Christopher B. Browne's Home Page


Christopher Browne

$Id: footnote.sgml,v 1.18 2005-12-28 14:06:08 cbbrowne Exp $

Table of Contents
1. Linux and Standards Compliance
2. Availability of Source Code
3. OS Jokes
4. The BOGUS Distribution
5. MicroChannel Architecture
6. Slurping news
7. Charismatics
8. Liars, **** Liars, Statisticians, and Benchmarks
9. What is the Moscow of New York?
10. Hosting
11. Belling the Cat
12. Apple: Software or Hardware Vendor?
13. IBM: Don't Cannibalize My Market!
14. WINE Configuration
15. Transmeta
16. Client/Server Computing
17. 32 Bit Computing
18. Software "Piracy": Abuse of a Word
19. Massive Transformations
20. The Holmesian Fallacy
21. Godwin's Law
22. What's GNU?

Here are some footnotes to other web pages in my hierarchy. Rather random stuff.

1. Linux and Standards Compliance

Work is ongoing to get Linux to comply more formally with Unix-related standards. Caldera acquired the makers of the Linux-FT distribution which had been validated to comply with the POSIX.1 standard and FIPS151-2.

The Linux-FT development group had joined XOpen, the organization formerly responsible for Unix and its associated standards. (Now it's The Open Group .)

Two areas where they had to make significant change was in the areas of:

C libraries in particular appear to be an area of problems. The Linux C libraries that are typically used were at one point directly based on the FSF/GNU C libraries (aka GLIBC), but have been hacked on rather a lot. There is a distinct need to clean up the changes to them and bring them into conformance with something.

Whether that be to synchronize with FSF libraries (modulo some platform-specific patches, of course) or something else is somewhat arguable, but the need for some commonality is clear. With the proliferation of architectures, the IA-32-orientation of the "traditional" Linux libraries is impeding efforts to have a common set of libraries available across different Linux architectures.

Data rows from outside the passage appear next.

(* ===== verification/Policy.v ===== *)
(** * Admission, idleness and pressure: [packages/stim-cli/src/policy/]

    The decisions the CLI and its daemon take, as pure functions of what they read:
    [admission.ts] (build slots and device leases), [idle.ts] (which workspaces the idle
    stage takes) and [pressure.ts] (the ladder). [Date.parse] is a parameter, [None] where
    it is NaN; other times are integers of milliseconds. *)

From Stdlib Require Import ZArith Lia.
From stdpp Require Import pretty.
From S2P Require Import Prelude.
From S2P Require Import Bytes.
From S2P Require Import Json.
Open Scope Z_scope.

(** [Date.parse], [None] where it is NaN, and [toISOString], [None] where it throws: outside the
    range of dates. *)
Class NodeDate := {
  Date_parse : units → option Z;
  toISOString : Z → option units;
}.

(** ** [admission.ts] *)

Record SlotReading := { sr_index : option Z; sr_alive : bool; sr_unresolved : bool }.

Definition busySlots (slots : list SlotReading) (max : Z) : list SlotReading :=
  List.filter (fun s =>
    match sr_index s with
    | Some index => (index <? max) && (sr_alive s || sr_unresolved s)
    | None => false
    end) slots.

Record SlotTurn := { st_claim : bool; st_unverified : list SlotReading }.

Definition slotTurn (position max : Z) (busy : list SlotReading) : SlotTurn :=
  {| st_claim := position <=? max - Z.of_nat (length (List.filter sr_alive busy));
     st_unverified := List.filter sr_unresolved busy |}.

(** What granting reads of a lease; [platform] and [id] only where leases are displaced. *)
Class LeaseReading (T : Type) := {
  lr_holder : T → units;
  lr_slot : T → option units;
  lr_token : T → units;
  lr_expiresAt : T → units;
}.

Inductive LeaseKind := Declared | Run.

#[export] Instance LeaseKind_eq_dec : EqDecision LeaseKind.
Proof. solve_decision. Defined.

Definition slot_or_default (slot : option units) : units := default (js "default") slot.

(** The lease file as [leaseGrant] takes it. *)
Inductive LeaseFile (T : Type) :=
| NoLease
| Unreadable
| SomeLease (lease : T).
Arguments NoLease {T}.
Arguments Unreadable {T}.
Arguments SomeLease {T} lease.

(** [expiresAt] is [None] where it is NaN. *)
Inductive LeaseGrant (T : Type) :=
| GrantUnreadable
| GrantHeld (lease : T)
| GrantSet (lease : T) (expiresAt : option Z) (kind : LeaseKind)
| GrantTaken (expiresAt : Z) (kind : LeaseKind).
Arguments GrantUnreadable {T}.
Arguments GrantHeld {T} lease.
Arguments GrantSet {T} lease expiresAt kind.
Arguments GrantTaken {T} expiresAt kind.

Inductive LeaseRaise (T : Type) :=
| RaiseLost
| RaiseKept (lease : T)
| RaiseRaised (lease : T) (expiresAt : Z).
Arguments RaiseLost {T}.
Arguments RaiseKept {T} lease.
Arguments RaiseRaised {T} lease expiresAt.

Section Leases.
Context `{!NodeDate} {T : Type} `{!LeaseReading T}.

(** A comparison with NaN is false. *)
Definition leaseIsExpired (lease : T) (now : Z) : bool :=
  match Date_parse (lr_expiresAt lease) with Some at_ => at_ <=? now | None => false end.

Definition leaseGrant (lease : LeaseFile T) (root slot : units) (kind : LeaseKind)
    (declared : bool) (now durationMs : Z) : LeaseGrant T :=
  let asked := now + durationMs in
  match lease with
  | Unreadable => GrantUnreadable
  | NoLease => GrantTaken asked kind
  | SomeLease lease =>
      if leaseIsExpired lease now then GrantTaken asked kind
      else if negb (bool_decide (lr_holder lease = root))
              || negb (bool_decide (slot_or_default (lr_slot lease) = slot))
      then GrantHeld lease
      else GrantSet lease
             (if declared && bool_decide (kind = Run)
              then Z.max asked <$> Date_parse (lr_expiresAt lease)
              else Some asked)
             (if declared then Declared else kind)
  end.

(** [platform] and [id] of a lease are given by projections. *)
Definition displacedLeases (platform_of id_of : T → units) (leases : list (option T))
    (root platform slot id : units) : list T :=
  List.filter (fun lease =>
    bool_decide (platform_of lease = platform) && bool_decide (lr_holder lease = root) &&
    bool_decide (slot_or_default (lr_slot lease) = slot) &&
    negb (bool_decide (id_of lease = id))) (omap (fun lease => lease) leases).

Definition leaseRaise (lease : option T) (token : units) (now minMs : Z) : LeaseRaise T :=
  match lease with
  | None => RaiseLost
  | Some lease =>
      if negb (bool_decide (lr_token lease = token)) then RaiseLost
      else
        let floor := now + minMs in
        match Date_parse (lr_expiresAt lease) with
        | Some at_ => if floor <=? at_ then RaiseKept lease else RaiseRaised lease floor
        | None => RaiseRaised lease floor
        end
  end.

End Leases.

(** ** [formatLongDuration] of [command-output.ts], on an integer of milliseconds *)

(** [Math.round(value / 1000)], ties up. *)
Definition total_seconds (ms : Z) : Z := (ms + 500) / 1000.

Definition pad2 (n : Z) : string := if n <? 10 then "0" +:+ pretty n else pretty n.

Definition formatLongDuration (ms : Z) : string :=
  if ms <? 0 then "unknown"
  else
    let totalSeconds := total_seconds ms in
    let hours := totalSeconds / 3600 in
    let minutes := (totalSeconds - hours * 3600) / 60 in
    let seconds := totalSeconds - hours * 3600 - minutes * 60 in
    if 0 <? hours
    then if 0 <? minutes then pretty hours +:+ "h" +:+ pad2 minutes +:+ "m" else pretty hours +:+ "h"
    else if 0 <? minutes
    then if 0 <? seconds then pretty minutes +:+ "m" +:+ pad2 seconds +:+ "s"
         else pretty minutes +:+ "m"
    else pretty seconds +:+ "s".

(** ** [idle.ts] *)

Definition MINUTE_MS : Z := 60000.
Definition IDLE_SETTING : string := "idle.minutes".
Definition PRESSURE_IDLE_MS : Z := 2 * MINUTE_MS.

Inductive IdleStopBasis :=
| StimCommand | NativeRun | MetroRequest | AgentDeviceCommand | StimServerInput | DeviceWindow.

Definition basis_text (b : IdleStopBasis) : string :=
  match b with
  | StimCommand => "stim command"
  | NativeRun => "native run"
  | MetroRequest => "Metro request"
  | AgentDeviceCommand => "agent-device command"
  | StimServerInput => "stim-server input"
  | DeviceWindow => "Simulator or emulator window"
  end.

(** An entry of [activity]; [at] is [None] where it is not finite. *)
Record Activity := { ac_basis : IdleStopBasis; ac_at : option Z }.

Record IdleStopEvidence := { ev_activity : list Activity; ev_keep : list string }.

(** [last] is the entry with its finite time. *)
Inductive IdleStopDecision :=
| IdleStop (idleMs : Z) (last : IdleStopBasis * Z)
| IdleKeep (reason : string) (active : bool) (last : option (IdleStopBasis * Z)).

Fixpoint join (separator : string) (parts : list string) : string :=
  match parts with
  | [] => ""
  | [part] => part
  | part :: parts => part +:+ separator +:+ join separator parts
  end.

Definition finite_activity (activity : list Activity) : list (IdleStopBasis * Z) :=
  omap (fun a => pair (ac_basis a) <$> ac_at a) activity.

(** The [reduce]: the latest entry, the first of several at one time. *)
Definition latest (entries : list (IdleStopBasis * Z)) : option (IdleStopBasis * Z) :=
  fold_left (fun best entry =>
    match best with
    | None => Some entry
    | Some b => if snd b <? snd entry then Some entry else best
    end) entries None.

Definition decideIdleStop (evidence : IdleStopEvidence) (idleMs now : Z) (setting : string) :
    IdleStopDecision :=
  if negb (0 <? idleMs) then IdleKeep (setting +:+ " is 0") false None
  else
    let last := latest (finite_activity (ev_activity evidence)) in
    match last with
    | Some (basis, at_) =>
        let idle := now - at_ in
        if idle <? idleMs
        then IdleKeep ("its last " +:+ basis_text basis +:+ " was "
                       +:+ formatLongDuration (Z.max 0 idle) +:+ " ago, within " +:+ setting)
               true last
        else if negb (bool_decide (ev_keep evidence = []))
        then IdleKeep (join "; " (ev_keep evidence)) false last
        else IdleStop idle (basis, at_)
    | None =>
        if negb (bool_decide (ev_keep evidence = []))
        then IdleKeep (join "; " (ev_keep evidence)) false None
        else IdleKeep "its last activity is unknown" false None
    end.

(** [booted] lists, per booted device, whether a deferred shutdown holds it. *)
Record IdleScopeFacts := {
  sf_protected : bool;
  sf_serving : bool;
  sf_unsupervised : bool;
  sf_simsError : option string;
  sf_booted : list bool;
  sf_foreign : list string;
}.

Inductive IdleScope :=
| ScopeOut
| ScopeKept (kept : string)
| ScopeIn.

Definition idleScope (facts : IdleScopeFacts) : IdleScope :=
  if sf_protected facts || (sf_unsupervised facts && sf_serving facts) then ScopeOut
  else
    match sf_simsError facts with
    | Some e => ScopeKept ("its simulators cannot be listed (" +:+ e +:+ ")")
    | None =>
        if sf_serving facts then ScopeIn
        else if negb (bool_decide (sf_booted facts = []))
        then if forallb id (sf_booted facts) then ScopeOut else ScopeIn
        else if bool_decide (sf_foreign facts = []) then ScopeOut
        else ScopeKept (join ", " (sf_foreign facts) +:+
               " not in this Stim home's created-devices ledger, so the idle stage leaves it")
    end.

Inductive IdleSettings :=
| SettingsError (error : string)
| SettingsRead (keep : bool) (minutes : Z).

Record Placement := { pl_label : string; pl_machine : string }.

(** [orphan] counts where it is a non-empty string. *)
Record IdleKeepFacts := {
  kf_settings : IdleSettings;
  kf_status : string;
  kf_reason : option string;
  kf_command : bool;
  kf_hmrUpdates : bool;
  kf_orphan : option string;
  kf_placements : list Placement;
  kf_unreadable : list string;
  kf_pressured : bool;
}.

Inductive IdleThreshold :=
| KeptBy (kept : string)
| IdleAfter (idleMs minutes : Z).

Definition truthy (s : option string) : option string :=
  match s with Some s => if decide (s = "") then None else Some s | None => None end.

(** [Math.ceil(idleMs / MINUTE_MS)]. *)
Definition ceil_minutes (ms : Z) : Z := (ms + MINUTE_MS - 1) / MINUTE_MS.

Definition idleKeep (facts : IdleKeepFacts) : IdleThreshold :=
  match kf_settings facts with
  | SettingsError error => KeptBy ("its settings cannot be resolved: " +:+ error)
  | SettingsRead keep minutes =>
      if keep then KeptBy "pinned by maintenance.keep"
      else if minutes =? 0 then KeptBy (IDLE_SETTING +:+ " is 0")
      else if bool_decide (kf_status facts = "unverified")
      then KeptBy ("its dev server supervisor cannot be verified: "
                   +:+ default "unknown identity" (kf_reason facts))
      else
        match truthy (kf_orphan facts) with
        | Some orphan => KeptBy orphan
        | None =>
            if bool_decide (kf_status facts = "ours") && kf_command facts
            then KeptBy "its dev server runs metro.command, whose bundle and HMR requests Stim cannot see"
            else if bool_decide (kf_status facts = "ours") && negb (kf_hmrUpdates facts)
            then KeptBy "its dev server does not report its requests to Stim: an Expo SDK before 54, or a server an older Stim started, which stim stop and stim start restart"
            else if negb (bool_decide (kf_unreadable facts = []))
            then KeptBy (join "; " (kf_unreadable facts))
            else
              match kf_placements facts with
              | placement :: _ =>
                  KeptBy ("its " +:+ pl_label placement +:+ " runs on " +:+ pl_machine placement)
              | [] =>
                  let idleMs := if kf_pressured facts
                                then Z.min (minutes * MINUTE_MS) PRESSURE_IDLE_MS
                                else minutes * MINUTE_MS in
                  IdleAfter idleMs (ceil_minutes idleMs)
              end
        end
  end.

(** ** [pressure.ts] *)

Inductive PressureLevel := Normal | High | Critical.
Inductive Cause := Disk | Memory.

#[export] Instance PressureLevel_eq_dec : EqDecision PressureLevel.
Proof. solve_decision. Defined.
#[export] Instance Cause_eq_dec : EqDecision Cause.
Proof. solve_decision. Defined.

Record DaemonPressure := {
  dp_level : PressureLevel;
  dp_disk : PressureLevel;
  dp_memory : PressureLevel;
  dp_reasons : list string;
}.

Definition cause_level (p : DaemonPressure) (c : Cause) : PressureLevel :=
  match c with Disk => dp_disk p | Memory => dp_memory p end.

Record LadderRung := { lg_rung : Z; lg_relieves : list Cause }.

Definition LADDER : list LadderRung :=
  [{| lg_rung := 0; lg_relieves := [Memory] |};
   {| lg_rung := 1; lg_relieves := [Disk] |};
   {| lg_rung := 2; lg_relieves := [Disk] |};
   {| lg_rung := 3; lg_relieves := [Disk] |};
   {| lg_rung := 4; lg_relieves := [Disk] |};
   {| lg_rung := 5; lg_relieves := [Disk] |};
   {| lg_rung := 6; lg_relieves := [Disk; Memory] |}].

Definition rungsFrom (fromRung : option Z) : list LadderRung :=
  List.filter (fun r => default 0 fromRung <=? lg_rung r) LADDER.

Definition causesOf (pressure : DaemonPressure) (relieves : list Cause) : list Cause :=
  List.filter (fun cause => negb (bool_decide (cause_level pressure cause = Normal))) relieves.

Inductive RungDecision :=
| RungStop
| RungSkip
| RungRun (causes : list Cause) (level : PressureLevel).

Definition rungDecision (pressure : DaemonPressure) (relieves : list Cause) : RungDecision :=
  if bool_decide (dp_level pressure = Normal) then RungStop
  else
    let causes := causesOf pressure relieves in
    if bool_decide (causes = []) then RungSkip
    else RungRun causes
           (if existsb (fun cause => bool_decide (cause_level pressure cause = Critical)) causes
            then Critical else High).

(** Readings are a value with its idle time; the comparator is [b.idleMs - a.idleMs]. *)
Definition longestIdleFirst {T} (readings : list (T * option Z)) : list (T * Z) :=
  stable_sort (fun a b => snd b <=? snd a)
    (omap (fun r => pair (fst r) <$> snd r) readings).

A major "flame war" of Spring 1997 was about this very matter; developers at Cygnus are working towards making the FSF GLIBC 2.0 into the "official" Linux libc. It is already the case for Linux/Alpha; the major rework is in retaining maximum compatibility when doing the same for the x86 architecture. Dissenters are either have a bad attitude towards the FSF (whether valid or invalid is a whole other issue), or feel that any breakage of existing code is a bad thing. (Unfortunately, there already is breakage as soon as you try to cross the boundary between IA-32 and other CPU architectures, as the "traditional" Linux LIBC is quite IA-32-dependent...)

Red Hat Software's "5.0" release now uses GLIBC 2.0, which has, as expected, resulted in a degree of controversy as it sometimes is injurious to the execution of LIBC5-based binaries. Other distributions (Debian, S.u.S.E., Caldera) are also soon adopting GLIBC for IA-32, which should lessen the "roar."